Saved data entries:
----

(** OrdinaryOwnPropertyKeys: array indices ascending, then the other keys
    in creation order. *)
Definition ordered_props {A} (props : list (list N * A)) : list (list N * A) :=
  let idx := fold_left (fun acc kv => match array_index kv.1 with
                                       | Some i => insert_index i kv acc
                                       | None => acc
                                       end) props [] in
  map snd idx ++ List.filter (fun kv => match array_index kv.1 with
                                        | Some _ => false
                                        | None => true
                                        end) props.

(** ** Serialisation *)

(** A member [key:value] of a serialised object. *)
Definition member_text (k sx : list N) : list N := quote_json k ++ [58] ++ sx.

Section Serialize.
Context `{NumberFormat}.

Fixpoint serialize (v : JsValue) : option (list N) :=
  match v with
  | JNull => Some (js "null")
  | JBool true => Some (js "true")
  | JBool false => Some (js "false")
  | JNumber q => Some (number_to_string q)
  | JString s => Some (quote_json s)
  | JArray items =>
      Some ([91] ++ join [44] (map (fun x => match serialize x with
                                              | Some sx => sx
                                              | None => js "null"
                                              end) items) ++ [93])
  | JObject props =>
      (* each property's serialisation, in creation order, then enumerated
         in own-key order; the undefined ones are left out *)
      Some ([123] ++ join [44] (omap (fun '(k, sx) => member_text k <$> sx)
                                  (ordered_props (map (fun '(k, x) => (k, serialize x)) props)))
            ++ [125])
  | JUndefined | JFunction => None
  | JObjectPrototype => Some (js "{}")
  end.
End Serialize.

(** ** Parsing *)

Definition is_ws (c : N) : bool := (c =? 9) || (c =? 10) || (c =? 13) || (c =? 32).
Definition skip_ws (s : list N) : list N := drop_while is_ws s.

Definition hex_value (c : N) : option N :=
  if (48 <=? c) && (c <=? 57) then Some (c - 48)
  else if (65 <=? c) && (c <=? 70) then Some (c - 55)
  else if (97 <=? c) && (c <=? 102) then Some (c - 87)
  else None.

----

● Task prompt:
Among the records above, a stretch begins at the line containing "map snd idx" and ends at the line containing "JBool true =>". Restate that stretch word for word, and nothing else.

● Response area:
  map snd idx ++ List.filter (fun kv => match array_index kv.1 with
                                        | Some _ => false
                                        | None => true
                                        end) props.

(** ** Serialisation *)

(** A member [key:value] of a serialised object. *)
Definition member_text (k sx : list N) : list N := quote_json k ++ [58] ++ sx.

Section Serialize.
Context `{NumberFormat}.

Fixpoint serialize (v : JsValue) : option (list N) :=
  match v with
  | JNull => Some (js "null")
  | JBool true => Some (js "true")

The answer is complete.